Kosmos 347
- Mission type: ABM radar target
- COSPAR ID: 1970-043A
- SATCAT no.: 04411

Spacecraft properties
- Spacecraft type: DS-P1-Yu
- Manufacturer: Yuzhnoye
- Launch mass: 250 kilograms (550 lb)

Start of mission
- Launch date: 12 June 1970, 09:30:02 UTC
- Rocket: Kosmos-2I 63SM
- Launch site: Kapustin Yar 86/4

End of mission
- Decay date: 7 November 1971

Orbital parameters
- Reference system: Geocentric
- Regime: Low Earth
- Perigee altitude: 214 kilometres (133 mi)
- Apogee altitude: 1,970 kilometres (1,220 mi)
- Inclination: 48.4 degrees
- Period: 107.1 minutes

= Kosmos 347 =

Soviet radar calibration target satellite

Kosmos 347 (Космос 347 meaning Cosmos 347), known before launch as DS-P1-Yu No.35, was a Soviet satellite which was launched in 1970 as part of the Dnepropetrovsk Sputnik programme. It was a 250 kg spacecraft, which was built by the Yuzhnoye Design Bureau, and was used as a radar calibration target for anti-ballistic missile tests.

== Launch ==
Kosmos 347 was launched from Site 86/4 at Kapustin Yar, atop a Kosmos-2I 63SM carrier rocket.
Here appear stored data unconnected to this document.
(** C8: outside the initialized state the public request operation
    returns at once, -ENXIO for an uninitialized controller and -EPERM for
    a suspended one; the controller, the result buffer and the environment
    are as before, and the only effect is the warning, so nothing was
    encoded or written to the serial device. *)
Theorem rqst_rejected_unless_initialized (ec : surfacegen5_ec)
  (rqst : surfacegen5_rqst) (result : option surfacegen5_buf) (wd : world) :
  ec_lock ec = false ->
  (ec_state ec = SG5_EC_UNINITIALIZED ->
   surfacegen5_ec_rqst N MAX IMM ec rqst result wd
   = (- ENXIO, ec, result, wd, [Log LogUninitialized]))
  /\ (ec_state ec = SG5_EC_SUSPENDED ->
      surfacegen5_ec_rqst N MAX IMM ec rqst result wd
      = (- EPERM, ec, result, wd, [Log LogSuspended]))
  /\ - ENXIO <> - EPERM.
Proof.
  intros Hlock. destruct ec as [lock state counter writer receiver events].
  cbn [ec_lock ec_state] in *. subst lock.
  split; [|split]; [intros -> | intros -> | discriminate]; reflexivity.
Qed.

End FacadeFacts.

Lemma rqst_unlocked_without_result_witness :
  let ec := example_ec SG5_EC_INITIALIZED in
  let done := surfacegen5_ec_rqst_unlocked 5 94 example_immediate ec example_rqst
                None example_peer in
  fst (fst (fst (fst done))) = 0
  /\ snd done
     = [SerdevWrite (request_message 5 0 2 example_rqst); Log LogValidCtrl]
  /\ rcv_state (ec_receiver (snd (fst (fst (fst done))))) = SG5_RCV_DISCARD.
Proof.
  intros ec done.
  destruct (rqst_unlocked_without_result 5 94 example_immediate ec example_rqst
              example_peer ltac:(vm_compute; discriminate) eq_refl)
    as (H & Hst & _ & _).
  cbv zeta in H. fold done in H, Hst.
  split; [rewrite H; reflexivity|].
  split; [rewrite H; vm_compute; reflexivity | exact Hst].
Defined.

Lemma rqst_rejected_unless_initialized_witness :
  surfacegen5_ec_rqst 5 94 example_immediate (example_ec SG5_EC_SUSPENDED)
    example_rqst None example_peer
  = (- EPERM, example_ec SG5_EC_SUSPENDED, None, example_peer, [Log LogSuspended]).
Proof.
  exact (proj1 (proj2 (rqst_rejected_unless_initialized 5 94 example_immediate
                         (example_ec SG5_EC_SUSPENDED) example_rqst None
                         example_peer eq_refl)) eq_refl).
Defined.

(** The first scenario: the request is sent once, ACK and response arrive,
    the response byte is copied out, the response is acknowledged and the
    counters advance from (0, 2) to (1, 3). *)
Example request_with_response :
  let done := surfacegen5_ec_rqst 5 94 example_immediate
                (example_ec SG5_EC_INITIALIZED) example_rqst
                (Some (mk_buf 1 0 [0xff])) example_peer in
  let ec' := snd (fst (fst (fst done))) in
  fst (fst (fst (fst done))) = 0
  /\ snd (fst (fst done)) = Some (mk_buf 1 1 [0x00])
  /\ ec_counter ec' = mk_counters 1 3
  /\ ec_lock ec' = false
  /\ rcv_state (ec_receiver ec') = SG5_RCV_DISCARD
  /\ snd done
     = [SerdevWrite (request_message 5 0 2 example_rqst);
        Log LogValidCtrl; Log LogValidCmd;
        SerdevWrite (ack_message 0)].
Proof. vm_compute. repeat apply conj; reflexivity. Qed.

(** The third scenario: the peer stays silent, the request is written
    three times and fails with -EIO; the counters stay at (0, 2). *)
Example request_retries_exhausted :
  let done := surfacegen5_ec_rqst 5 94 example_immediate
                (example_ec SG5_EC_INITIALIZED) example_rqst
                (Some (mk_buf 1 0 [0xff])) example_peer_silent in
  fst (fst (fst (fst done))) = - EIO
  /\ ec_counter (snd (fst (fst (fst done)))) = mk_counters 0 2
  /\ snd done
     = [SerdevWrite (request_message 5 0 2 example_rqst);
        SerdevWrite (request_message 5 0 2 example_rqst);
        SerdevWrite (request_message 5 0 2 example_rqst);
        Log LogGivingUp].
Proof. vm_compute. repeat apply conj; reflexivity. Qed.

(** * Further properties of the driver *)

(** ** Checksums *)

Lemma lxor_u16 (a b : Z) : is_u16 a -> is_u16 b -> is_u16 (Z.lxor a b).
Proof.
  unfold is_u16. intros [Ha Ha'] [Hb Hb'].
  assert (Hn : 0 <= Z.lxor a b) by (apply Z.lxor_nonneg; lia).
  split; [assumption|].
  destruct (Z.eq_dec (Z.lxor a b) 0) as [-> | Hne]; [lia|].
  change 65536 with (2 ^ 16). apply Z.log2_lt_pow2; [lia|].
  pose proof (Z.log2_lxor a b Ha Hb) as Hl.
  assert (La : Z.log2 a < 16).
  { destruct (Z.eq_dec a 0) as [-> | ?]; [reflexivity|].
    apply Z.log2_lt_pow2; lia. }
  assert (Lb : Z.log2 b < 16).
  { destruct (Z.eq_dec b 0) as [-> | ?]; [reflexivity|].
    apply Z.log2_lt_pow2; lia. }
  lia.
Qed.

Lemma u16_is_u16 (x : Z) : is_u16 (u16 x).
Proof. unfold is_u16, u16. apply Z.mod_pos_bound. lia. Qed.

Lemma crc_shift_u16 (crc : Z) : is_u16 (crc_shift crc).
Proof.
  unfold crc_shift. destruct (Z.testbit crc 15).
  - apply lxor_u16; [apply u16_is_u16 | unfold is_u16; lia].
  - apply u16_is_u16.
Qed.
The launch occurred on 12 June 1970 at 09:30:02 UTC, and resulted in the successful deployment of Kosmos 347 into low Earth orbit. Upon reaching orbit, it was assigned its Kosmos designation, and received the International Designator 1970-043A.

== Orbit ==
Kosmos 347 was the thirty-third of seventy nine DS-P1-Yu satellites to be launched, and the thirtieth of seventy two to successfully reach orbit. It was operated in an orbit with a perigee of 214 km, an apogee of 1970 km, 48.4 degrees of inclination, and an orbital period of 107.1 minutes. It remained in orbit until it decayed and reentered the atmosphere on 7 November 1971.